All that we read of him in the work before us, tends to confirm a view of his character formed long previous to its publication. The intensity of selfishness displays itself through almost every thing he does, and even through much of what he says; with here and there an occasional gleam of wiser thought and loftier feeling, the faint relics of that splendid appanage of greatness which originally belongs to the spirit of the poet. On the whole, however, we believe, that there is not one living English poet, of whatever school of literature, or party in politics, who would be guilty of the meannesses—there is no other word—which Mr. Hunt in public, and with his name to the assertion, lays to the charge of Lord Byron. What will our readers think, when we tell them, that this high-minded nobleman, and distinguished poet, speaking of a loan to the Greeks of 60001., which was at first represented as a gift of 10,0001., said that he did not think he should ‘get off under 40001.’ Again, he brought Mr. Hunt, a man in narrow circumstances, and with a large family, from England to Italy, in order that he might superintend a magazine from which his Lordship expected to derive large profits; and when his friend was in this situation, and in want of the money which Lord Byron had freely and repeatedly offered him, he would send him to his steward to receive the paltry sums, which amounted altogether, if we remember, to but 701. When we think of these things, and of ‘Don Juan,’ we can scarcely, alas! refrain from believing that the irritation at his personal defect of lameness, the wretched education of a capricious mother, and a large public school, the bad habits of his youth, and throughout his life, the cankering self-importance of aristocracy, succeeded in almost utterly depraving a nature originally magnificent, and stored with the germs of every thing beautiful and good.

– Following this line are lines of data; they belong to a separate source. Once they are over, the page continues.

(** * Operations of CyberChef: a shallow embedding

    Sources embedded here:
    - [src/core/operations/RISCVEncode.mjs]: the operation without label
      support ([Encode.run]);
    - the revision of the same operation that supports labels, whose text
      follows the Makefile in the sources, [Makefile] lines 137-360
      ([EncodeLabels.run], [parseRef], [deref], [invRef]);
    - [RISCVDecode.mjs], [Makefile] lines 25-136 ([Decode.run]);
    - [src/core/operations/RunBrainfuck.mjs] ([Brainfuck.run], [parse],
      [parseProgram], [parseLoop], [program], [loop], [ops]);
    - [src/core/operations/RunEmoLanguage.mjs] ([Emo.run], [check],
      [emulate]).

    JavaScript strings are modelled by [string]; a character stands for one
    code unit in the Latin-1 range.  Arrays are lists, numbers that index
    arrays are [nat], addresses printed in hexadecimal are [N], machine words
    are [Z] between 0 and [2^32].  The input and the output of the two
    Esolang operations, whose character codes are computed with, are lists
    of UTF-16 code units. *)

From Stdlib Require Import ZArith NArith List String Ascii Bool Lia Arith.
Import ListNotations.
Local Open Scope list_scope.
Local Open Scope string_scope.

(** ** JavaScript built-ins used by the operations *)

Module JS.

(** The line feed character and the one-character string ["\n"]. *)
Definition LF : ascii := "010"%char.
Definition nl : string := String LF "".

Definition is_newline (c : ascii) : bool := Ascii.eqb c LF.

(** Separators of the token regular expression [/[ ,()]+/]. *)
Definition is_token_sep (c : ascii) : bool :=
  Ascii.eqb c " " || Ascii.eqb c "," || Ascii.eqb c "(" || Ascii.eqb c ")".

Definition is_empty (s : string) : bool :=
  match s with EmptyString => true | String _ _ => false end.

Definition starts_with (p : ascii -> bool) (s : string) : bool :=
  match s with EmptyString => false | String c _ => p c end.

(** Prepend a character to the first piece of a split. *)
Definition cons_head (c : ascii) (l : list string) : list string :=
  match l with
  | [] => [String c ""]
  | h :: t => String c h :: t
  end.

(** [s.split(/[sep]+/)]: the pieces between maximal runs of separator
    characters.  A leading (trailing) run leaves an empty first (last)
    piece and the empty string splits into one empty piece. *)
Fixpoint split_plus (sep : ascii -> bool) (s : string) : list string :=
  match s with
  | EmptyString => [""]
  | String c r =>
      if sep c
      then if starts_with sep r then split_plus sep r
           else "" :: split_plus sep r
      else cons_head c (split_plus sep r)
  end.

The greater part of the long chapter (150 pages) on Lord Byron, is filled with criticisms, reflections, and anecdotes, which are very often really instructive, and always amusing. We can give no idea of these by a single extract, and we have not now room for more; and we fear but a very imperfect one by any thing we can say of them They show, we think, a certain springiness and freshness of nature, which, in this age of machines and mechanical spirits, is exceedingly delightful. There is, in spite of the evident irritation of Mr. Hunt's feelings, which he himself also is quite conscious of, a cheerful kindliness of nature, and an admirable, we had almost said, a sublime, confidence in the native powers and excellence of man, which is likely, we think, the of eminent service to his readers. But the great value of this portion of the work undoubtedly is, that it gives us a far clearer and more consistent view of the character of the singular man and celebrated writer of whom it treats, than any other book that has hitherto appeared. We see him in these pages living and moving before us, not merely with his wings and scars, with the power and desperation, of his poetry, but with the circumstances and attributes of ordinary humanity. And it is now, indeed, time that we should begin to judge him calmly and fairly; for the renown, and the all but disgrace which alike filled the air as with an immeasurable cloud, have shrunk, as did the gigantic genius of the Arabian Tale, into a narrow urn. It is not more than his errors deserve to say, that they were the rank produce of a noble soil, the weeds which grow among Asphodel and Amaranth, on the summit of Olympus, and around the footsteps of the glorified immortals. It is good for us that books exist which display the union of poetic ability with a scorn and a selfishness of which literature scarce afforded us any previous example; for the works of Byron may be a warning to every mind, the mightiest or the meanest, that there are failings and vices which will even break the sceptre and scatter to the winds the omnipotence of genius; and there has been at least one great writer whose union of the intensest passion with a triumphant contempt for virtue, reminds us of that strange tempest which poured forth over Egypt a flood of mingled ice and fire.